National Suicide Prevention Strategy Must Emphasize Screening, Treatment, and End to Stigma
Richard C. Birkel, Ph.D., Executive Director
The National Alliance for the Mentally Ill (NAMI)
For Immediate Release: May 2, 2001
Contact: Anne-Marie Chace
NAMI commends Surgeon General David Satcher, M.D. for his leadership in producing the National Suicide Prevention Strategy being released today, building on his Call to Action to Prevent Suicide in 1999.
The strategy complements the Surgeon General's Report on Mental Health published in 1999 and the Surgeon General's National Action Plan on Children's Mental Health released earlier this year. Taken together, these documents emphasize the need for early screening of mental illnesses and access to treatment-as well as the elimination of stigma, born of ignorance and fear, that keeps too many people from seeking help.

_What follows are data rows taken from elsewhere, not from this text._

Lemma pair_thread_frame val h tid m m' :
  pair_thread val h tid m = Some m' →
  F_a m' = F_a m ∧ g_a m' = g_a m ∧ length (x0_a m') = length (x0_a m).
Proof.
  destruct (decide (tid < h)).
  - rewrite pair_thread_val by done.
    destruct (pair_val val h m tid) as [v|]; simpl; [|done].
    intros [= <-]. by rewrite !write_x0_length.
  - rewrite pair_thread_ge by done. by intros [= <-].
Qed.

(** Threads with distinct ids, in any order: the pair [(i, i + h)] of a
    thread [i < h] among them ends up with [val i] of its initial
    content, and every slot outside those pairs is left alone. *)
Lemma run_threads_pair val h ids :
  NoDup ids → ∀ m,
  (∀ i, i ∈ ids → i < h → is_Some (pair_val val h m i)) →
  ∃ x0', run_threads (pair_thread val h) ids m
           = Some (Tensors (F_a m) x0' (g_a m))
       ∧ length x0' = length (x0_a m)
       ∧ (∀ i, i ∈ ids → i < h →
            x0' !! i = fst <$> pair_val val h m i
            ∧ x0' !! (i + h) = snd <$> pair_val val h m i)
       ∧ (∀ j, (∀ i, i ∈ ids → i < h → j ≠ i ∧ j ≠ i + h) →
            x0' !! j = x0_a m !! j).
Proof.
  induction 1 as [|id ids Hnin Hnd IH]; intros m Hdef.
  - exists (x0_a m). split; [by destruct m|]. split; [done|].
    split; [|done]. intros i Hi. by apply elem_of_nil in Hi.
  - simpl. destruct (decide (id < h)) as [Hlt|Hge].
    + rewrite pair_thread_val by done.
      destruct (Hdef id) as [v Hv]; [by left | done |].
      rewrite Hv. simpl.
      set (m1 := write_x0 (id + h) v.2 (write_x0 id v.1 m)).
      assert (Hx1 : is_Some (x0_a m !! id) ∧ is_Some (x0_a m !! (id + h))).
      { unfold pair_val in Hv.
        destruct (x0_a m !! id); simpl in Hv; [|done].
        destruct (x0_a m !! (id + h)); simpl in Hv; [|done]. eauto. }
      destruct Hx1 as [[x1 Hx1] [x2 Hx2]].
      assert (Hm1a : x0_a m1 !! id = Some v.1).
      { unfold m1. rewrite write_x0_lookup_ne by lia.
        by eapply write_x0_lookup_eq. }
      assert (Hm1b : x0_a m1 !! (id + h) = Some v.2).
      { unfold m1. eapply write_x0_lookup_eq.
        rewrite write_x0_lookup_ne by lia. exact Hx2. }
      destruct (IH m1) as (x0' & Hrun & Hlen & Hpairs & Hframe).
      { intros i Hi Hih. unfold m1.
        rewrite pair_val_write by (try done; by intros ->).
        apply Hdef; [by right | done]. }
      assert (Hout : ∀ i, i ∈ ids → i < h → id ≠ i ∧ id ≠ i + h).
      { intros i Hi Hih. split; [by intros -> | lia]. }
      assert (Hout' : ∀ i, i ∈ ids → i < h → id + h ≠ i ∧ id + h ≠ i + h).
      { intros i Hi Hih. split; [lia|]. intros ?.
        assert (id = i) as -> by lia. done. }
      exists x0'. split; [exact Hrun|]. split.
      { rewrite Hlen. unfold m1. by rewrite !write_x0_length. }
      split.
      * intros i [->|Hi]%elem_of_cons Hih.
        -- rewrite (Hframe id Hout), (Hframe (id + h) Hout'), Hv. done.
        -- destruct (Hpairs i Hi Hih) as [Ha Hb]. rewrite Ha, Hb.
           unfold m1. rewrite pair_val_write by (try done; by intros ->).
           done.
      * intros j Hj. rewrite Hframe.
        -- destruct (Hj id) as [? ?]; [by left | done |].
           unfold m1. by rewrite !write_x0_lookup_ne by done.
        -- intros i Hi Hih. apply Hj; [by right | done].
    + rewrite pair_thread_ge by done. simpl.
      destruct (IH m) as (x0' & Hrun & Hlen & Hpairs & Hframe).
      { intros i Hi Hih. apply Hdef; [by right | done]. }
      exists x0'. split; [exact Hrun|]. split; [done|]. split.
      * intros i [->|Hi]%elem_of_cons Hih; [done | by apply Hpairs].
      * intros j Hj. apply Hframe. intros i Hi Hih.
        apply Hj; [by right | done].
Qed.

(** A pair whose computation has no defined result leaves the whole
    launch without one. *)
Lemma run_threads_pair_None val h ids : ∀ m i,
  i ∈ ids → i < h → pair_val val h m i = None →
  run_threads (pair_thread val h) ids m = None.
Proof.
  induction ids as [|id ids IH]; intros m i Hi Hih Hnone.
  { by apply elem_of_nil in Hi. }
  simpl. destruct (decide (id = i)) as [->|Hne].
  - rewrite pair_thread_val by done. by rewrite Hnone.
  - apply elem_of_cons in Hi as [->|Hi]; [done|].
    destruct (pair_thread val h id m) as [m'|] eqn:E; simpl; [|done].
    apply (IH m' i Hi Hih). rewrite <- Hnone.
    destruct (decide (id < h)) as [Hlt|Hge].
    + rewrite pair_thread_val in E by done.
      destruct (pair_val val h m id) as [v|]; simpl in E; [|done].
      simplify_eq. by apply pair_val_write.
    + rewrite pair_thread_ge in E by done. by simplify_eq.
Qed.

(** With [h = 0] no thread owns a pair. *)
Lemma run_threads_pair_0 val ids m :
  run_threads (pair_thread val 0) ids m = Some m.
Proof.
  induction ids as [|id ids IH]; cbn [run_threads]; [done|].
  rewrite pair_thread_ge by lia. simpl. apply IH.
Qed.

Every year, more than 30,000 Americans take their own lives. Suicide is the eighth-leading cause of death in the United States, and the third among our youth, ages 15 to 24. Most suffer from treatable mental illnesses: biological imbalances in the brain, which distort rational thinking and can lead to tragic choices. The majority suffer from some form of depression.
Suicide is not the result of a lack of character or courage. Unfortunately, the stigma that surrounds mental illness extends to suicide as well. Treatment works, but only if a person gets it. No one should be ashamed to ask for help. No one should hesitate to express concern and to offer others the help they need.
The best way to prevent suicide is through early recognition, diagnosis, and treatment. Routine screening by physicians and public education at all levels is essential to address what is a public health crisis.